« La vie oscille, comme un pendule, de droite à gauche, de la souffrance à l’ennui ». -Arthur Schopenhauer
Nous souffrons d’un manque qui vient de notre désir d’obtenir quelque chose et nous tombons dans l’ennui lorsque nous obtenons la chose que nous désirions puisque nous ne la désirons maintenant plus. Ce constat est applicable à bien des égards. Exemple: Je veux un vélo, je suis triste de ne pas en avoir un. Puis, j’obtiens mon vélo, je ne le désire plus, cela m’ennuie. Mais aussi: J’ai faim, je n’ai pas encore à manger, je souffre. Puis, j’ai mangé, je n’ai plus faim, je me lasse. Et ainsi de suite.
Bien que cette vision de la vie que nous présente Schopenhauer se rapproche de se dont on fait l’expérience au quotidien, elle semble toutefois un peu fataliste et manque d’une nuance fondamentale à mon humble avis.
En effet, si ce pendule métaphorique va de gauche à droite et de droite à gauche. Il passe donc inévitablement par le milieu où il atteint un troisième point essentiel. Ce juste milieu est pour moi le bonheur: le moment où tu mange enfin quand tu as faim, le moment où tu bois enfin quand tu as soif, le moment où tu obtiens ce que tu désirais, ce qu’il te manquait, avant de t’en lasser. De ce point de vue là la souffrance et l’ennui n’empêchent pas le bonheur. Au contraire, ils le créent.
Le réel piège selon moi c’est de ne plus ressentir ni la souffrance liée au fait de désirer quelque chose, ni l’ennui lié à l’obtention de cette chose. Le véritable piège c’est celui que cette société tente de nous imposer, celui qui nous enlève le temps de ressentir ces choses. On tombe dans des routines fades dans lesquelles on préfère faire taire nos émotions pour être capables de supporter notre quotidien sans tomber en dépression. Le piège c’est de finir par choisir de ne rien ressentir de profond pour ne plus être blessé.
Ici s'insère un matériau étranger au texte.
Lemma ProcessEmailData_commit_fetched s atts b :
  ProcessEmailData.commit s (fetched_store atts b)
  = {| ProcessEmailData.attachments :=
         fetched_attachments (ProcessEmailData.attachments s) atts;
       ProcessEmailData.isAttachmentFetched := Some b;
       ProcessEmailData.isSubmissionInitiated :=
         ProcessEmailData.isSubmissionInitiated s;
       ProcessEmailData.isConsent := ProcessEmailData.isConsent s;
       ProcessEmailData.metaData := ProcessEmailData.metaData s |}.
Proof.
  unfold ProcessEmailData.commit, fetched_store. cbn [trace heap fold_left].
  rewrite fold_left_app. destruct atts as [| a atts].
  - reflexivity.
  - cbn [length]. rewrite fold_left_repeat_idem by reflexivity. reflexivity.
Qed.

Lemma flagUpdates_fetched atts b :
  flagUpdates (trace (fetched_store atts b)) = [b].
Proof.
  unfold fetched_store, flagUpdates. cbn [trace flat_map app].
  rewrite flat_map_app. cbn.
  induction (length atts) as [| n IH]; [reflexivity | exact IH].
Qed.

(** ** C1: the fetch flag is computed from the stale attachments state *)

Lemma first_fetch_from_stale {State} {V : View State} item atts :
  attachmentsOf initialOf = [] ->
  flag_from_stale_state item atts ->
  first_fetch_reports_none item atts.
Proof.
  intros Hinit Hstale Hne. destruct (Hstale initialOf) as (_ & Hflag & Hatts).
  rewrite Hinit in Hflag, Hatts. destruct atts as [| a atts]; [congruence |].
  cbn in Hatts, Hflag. rewrite Hatts. repeat split; auto. discriminate.
Qed.

(** C1: in every variant of the fetch operation the value given to
    [setIsAttachmentFetched] is [attachments.length > 0] evaluated on the
    attachments state the handler was created with, not on the names the
    enumeration collects; so the first fetch from the initial state on an
    item that has attachments stores the names and sets the flag to false. *)
Theorem C1_fetch_flag_uses_stale_attachments
    (item : Office.Item) (atts : list Office.AttachmentDetails) :
  Office.attachments item = Normal atts ->
  (@flag_from_stale_state _ TextInsertion_View item atts
   /\ @first_fetch_reports_none _ TextInsertion_View item atts)
  /\ (@flag_from_stale_state _ AttachmentProcess_View item atts
      /\ @first_fetch_reports_none _ AttachmentProcess_View item atts)
  /\ (@flag_from_stale_state _ ProcessEmailData_View item atts
      /\ @first_fetch_reports_none _ ProcessEmailData_View item atts).
Proof.
  intros H.
  assert (H1 : @flag_from_stale_state _ TextInsertion_View item atts).
  { intros s. unfold afterOf. cbn [fetchOf commitOf attachmentsOf
      isAttachmentFetchedOf TextInsertion_View].
    rewrite (TextInsertion_fetch_normal _ s _ H). cbn [snd].
    rewrite TextInsertion_commit_fetched, flagUpdates_fetched. now cbn. }
  assert (H2 : @flag_from_stale_state _ AttachmentProcess_View item atts).
  { intros s. unfold afterOf. cbn [fetchOf commitOf attachmentsOf
      isAttachmentFetchedOf AttachmentProcess_View].
    rewrite (AttachmentProcess_fetch_normal _ s _ H). cbn [snd].
    rewrite AttachmentProcess_commit_fetched, flagUpdates_fetched. now cbn. }
  assert (H3 : @flag_from_stale_state _ ProcessEmailData_View item atts).
  { intros s. unfold afterOf. cbn [fetchOf commitOf attachmentsOf
      isAttachmentFetchedOf ProcessEmailData_View].
    rewrite (ProcessEmailData_fetch_normal _ s _ H). cbn [snd].
    rewrite ProcessEmailData_commit_fetched, flagUpdates_fetched. now cbn. }
  split; [| split];
    (split; [assumption
            | apply first_fetch_from_stale; [reflexivity | assumption]]).
Qed.

Lemma C1_fetch_flag_uses_stale_attachments_witness :
  Office.attachments demoItem
  = Normal
      [ {| Office.id := lit "A1"; Office.name := lit "a.pdf";
           Office.contentType := lit "application/pdf" |};
        {| Office.id := lit "A2"; Office.name := lit "b.txt";
           Office.contentType := lit "text/plain" |} ]
  /\ TextInsertion.isAttachmentFetched
       (TextInsertion.after TextInsertion.initial
          (TextInsertion.fetchAttachments demoItem TextInsertion.initial))
     = Some false.
Proof.
  split; [reflexivity |].
  destruct (C1_fetch_flag_uses_stale_attachments demoItem _ eq_refl)
    as ((_ & Hfirst) & _).
  apply Hfirst. discriminate.
Defined.
(** * DvDRipper: a shallow embedding of [DvDRipper.py]

    The development follows the source file top to bottom:
    - the Python values and built-ins the program relies on (exceptions,
      [str.splitlines], [str.strip], [str.split], [str.replace], [int]);
    - [get_largest_title], the title selector;
    - [send_message], [error_handler] and [run], the retrying executor,
      together with the stage sequence of [main];
    - [poll_file_size_progress], the progress monitor;
    - [rip_dvd], the rip pipeline.

    Text is modelled as [string]: a sequence of code points below 256. *)

From Stdlib Require Import String Ascii List ZArith Lia Bool Arith Sorted.
From Stdlib Require DecimalString.
Import ListNotations.

Local Open Scope list_scope.
Local Open Scope string_scope.

(* ================================================================== *)
(** * Python values *)

(** The part of the exception hierarchy the program distinguishes:
    [except Exception] catches [Exception] (and its subclasses [ValueError],
    [OSError], [CalledProcessError], ...; [msg] is [str(e)]) and lets
    [SystemExit], raised by [sys.exit], through. *)
Inductive BaseException : Type :=
| Exception (msg : string)
| SystemExit (code : Z).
Je crois fermement qu’il ne peut pas y avoir de hauts sans bas. Si on ne se laisse jamais être triste on ne peut jamais réellement être heureux. Si on ne se laisse jamais être en colère face à certaines absurdités de la vie, on ne peut jamais réellement être en paix. Cependant, il faut naviguer ses propres émotions à la recherche d’un équilibre sain. Et non pas se laisser dominer sans aucune forme de contrôle sur ce que l’on ressent.
Du moins, cette vision de la vie me conforte dans l’idée de ne pas toujours me sentir bien. J’accepte avec plus de facilité les moment dans lesquels je souffre énormément car j’ai la foi de m’en souvenir lorsque je serais bénie d’un événement qui me rend heureuse et, ainsi, de l’apprécier encore plus.
Bien évidemment, je ne sous-entend pas qu’il faut être misérable pour ensuite pouvoir être heureux. Je ne suis pas sadique. Cependant, comme pour tout dans la vie, j’estime que c’est une question d’équilibre. Si nous refoulons nos émotions et refusons de ressentir ce qui nous traverse naturellement lors d’événements tragiques ou simplement malheureux, nous nous enfermons dans une sorte de bulle de superficialité qui ne nous laisse pas non plus accéder à des sensations positives naturellement fortes. Pour y accéder, on se tourne donc vers des exhausteurs tels que l’alcool, les drogues, la fête en excès… etc. On se rend d’abord passif et apathique face à des situations déplaisantes et on recherche ensuite désespérément un moyen malsain de ressentir quelque chose. Alors, laissons le pendule faire son trajet. Laissons-nous aller de la souffrance (du désir ) à l’ennui (le manque) pour pouvoir ressentir tout ce qui se trouve entre les deux. Acceptons de naviguer toutes nos émotions, en les laissant être, au lieu de les fuir.